Les attentes du patient sont simples. Il veut savoir :
- Si c’est grave
- Si c’est urgent
- Ce que c’est
- Quoi faire
- Comment ça se soigne
- A qui poser toutes ces questions
Peu importe la gravité. Toute inquiétude cherche réponse, et réponse la plus rapide et la plus satisfaisante possible
Quelles solutions rapides de prise en charge aigue ?
- La plus adaptée est le médecin traitant.
- Avantage, il connait bien le patient. .
- Obstacle, le délai de rendez-vous (indisponibilité vraie ou ressentie), puis les possibilités de suivi par le même médecin.
- Le service d’urgence ou la permanence de soins
- Si c’est une urgence vraie, l’entrée dans le parcours est acquise ;
- Le plus souvent, pas d’urgence immédiate. La consultation urgente apportera des réponses partielles, axées sur le symptôme, des examens à pratiquer, un traitement conseillé.

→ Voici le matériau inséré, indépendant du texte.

(** * Toyota radar driver scripts: reception handlers, keep-alive loops, cleanup.

    A shallow embedding of the Python scripts [toyota_radar_rpi.py],
    [toyota_radar_2019.py] and [toyota_radar_debug.py], and of the track
    cache that [radar_callbacks.py] and [radar_curses.py] consume.

    Conventions.
    - Python [int] is [Z]; [bytes] is [list byte]; a decoded signal dict is a
      [gmap string pyval].
    - A call into an external collaborator (the DBC codec, a CAN bus, the
      notifier) is a parameter that may raise; a raised exception is a value
      of [exn].
    - [print] is recorded as an output event, so that "what was reported" can
      be stated. *)

From Stdlib Require Import ZArith QArith Lia.
From Stdlib.Strings Require Import Byte.
From stdpp Require Import gmap strings list.
From Stdlib Require Import Lqa.
From stdpp Require Import sorting.

Local Open Scope Z_scope.

#[global] Instance byte_eq_decision : EqDecision byte := Byte.byte_eq_dec.

(** ** Python values that occur as signal values *)

Inductive pyval :=
| PyInt (z : Z)
| PyFloat (q : Q)
| PyStr (s : string).

(** Python's [==] on these values: numbers compare by value across [int] and
    [float], strings by content, a number never equals a string. *)
Definition py_eqb (a b : pyval) : bool :=
  match a, b with
  | PyInt x, PyInt y => x =? y
  | PyInt x, PyFloat q => Qeq_bool (inject_Z x) q
  | PyFloat q, PyInt x => Qeq_bool q (inject_Z x)
  | PyFloat p, PyFloat q => Qeq_bool p q
  | PyStr s, PyStr t => String.eqb s t
  | _, _ => false
  end.

(** ** CAN frames and the codec *)

Record Message := mkMessage {
  arbitration_id : Z;
  data : list byte
}.

(** [db.decode_message(arbitration_id, data)]: the signal dict, or [None]
    when the call raises. *)
Definition Database := Z -> list byte -> option (gmap string pyval).

(** What the handlers print. *)
Inductive Output :=
| OutStatusNew (payload : list byte)
| OutTrack (id : Z) (payload : list byte)
| OutValidTrack (dist : pyval)
| OutInvalidTrack (valid : pyval)
| OutDecodeError
| OutNoDbc
| OutRaw (id : Z) (payload : list byte)
| OutRx (id : Z) (payload : list byte)
| OutOther (id : Z) (payload : list byte).

(** The distances reported as valid tracks, in order. *)
Fixpoint valid_reports (out : list Output) : list pyval :=
  match out with
  | [] => []
  | OutValidTrack d :: rest => d :: valid_reports rest
  | _ :: rest => valid_reports rest
  end.

(** [d.get(key, default)] *)
Definition dict_get (d : gmap string pyval) (key : string) (default : pyval) : pyval :=
  match d !! key with
  | Some v => v
  | None => default
  end.

(** [decoded.get("VALID") == 1]; a missing key gives [None], and [None == 1]
    is false. *)
Definition get_VALID_is_1 (decoded : gmap string pyval) : bool :=
  match decoded !! "VALID"%string with
  | Some v => py_eqb v (PyInt 1)
  | None => false
  end.

(** ** Exceptions, buses, and the trace of external calls *)

Inductive exn :=
| CanError
| EncodeError
| KeyError
| ValueError
| ZeroDivisionError
| KeyboardInterrupt
| OtherError.

Inductive result (A : Type) :=
| Ok (a : A)
| Raise (e : exn).
Arguments Ok {A} a.
Arguments Raise {A} e.

(** The two channels: ['can0'] is the car bus, ['can1'] the radar bus. *)
Inductive Bus := Can0 | Can1.

(** A message object of the control DBC, as returned by
  [db.get_message_by_name]. *)
Record DbcMessage := mkDbcMessage {
name : string;
frame_id : Z;
encode : gmap string pyval -> result (list byte)
}.

(** The calls of the cleanup sequence. *)
Inductive CleanupCall :=
| NotifierStop
| BusShutdown (bus : Bus).

Inductive Event :=
| EvEncode (message : string) (signals : gmap string pyval)
| EvEncodeFailed (message : string) (signals : gmap string pyval) (e : exn)
| EvSend (bus : Bus) (msg : Message)
| EvSendFailed (bus : Bus) (msg : Message) (e : exn)
| EvSleep (seconds : Q).

(** The exception an event stands for, if it records a failed call. *)
Definition failure_of (ev : Event) : option exn :=
match ev with
| EvEncodeFailed _ _ e => Some e
| EvSendFailed _ _ e => Some e
| _ => None
end.

Definition is_send_attempt (ev : Event) : bool :=
match ev with
| EvSend _ _ | EvSendFailed _ _ _ => true
| _ => false
end.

Mais en pratique, trop peu d’explications, et pas d’orientation : que faire si ça ne va pas mieux ? que faire des résultats des examens demandés ?
- La médecine à distance en plateforme, rapidement disponible.
- Même réponses partielles, avec conseils de traitement ou d’examens à pratiquer.
- ou bien un conseil embarrassant : votre symptôme relève d’une consultation présentielle, et nécessite un examen clinique rapide. Retour à la situation initiale : se débrouiller pour obtenir une consultation rapide.
Résultats sur la qualité de prise en charge du problème aigu :
- Sauf symptôme simple et qui se traite en une ordonnance, le patient est déjà en errance. Il débute trop souvent alors une navigation non coordonnée entre plusieurs intervenants successifs. Celui qui le voit en urgence, celui qui réalise les examens, celui qui le revoit pour les résultats, celui qui est sollicité si cela ne va pas mieux, etc.
- Chaque étape entraine une perte considérable d’informations, la redondance d’examens, du retard diagnostique. Chaque praticien sollicité n’ayant pas le temps de prendre connaissance de l’ensemble du parcours clinique et de tous les résultats des différents examens. Il y aurait bien le DMP. Mais dans sa forme actuelle il n’est pas bien placé pour l’urgence : trop lent, incomplet.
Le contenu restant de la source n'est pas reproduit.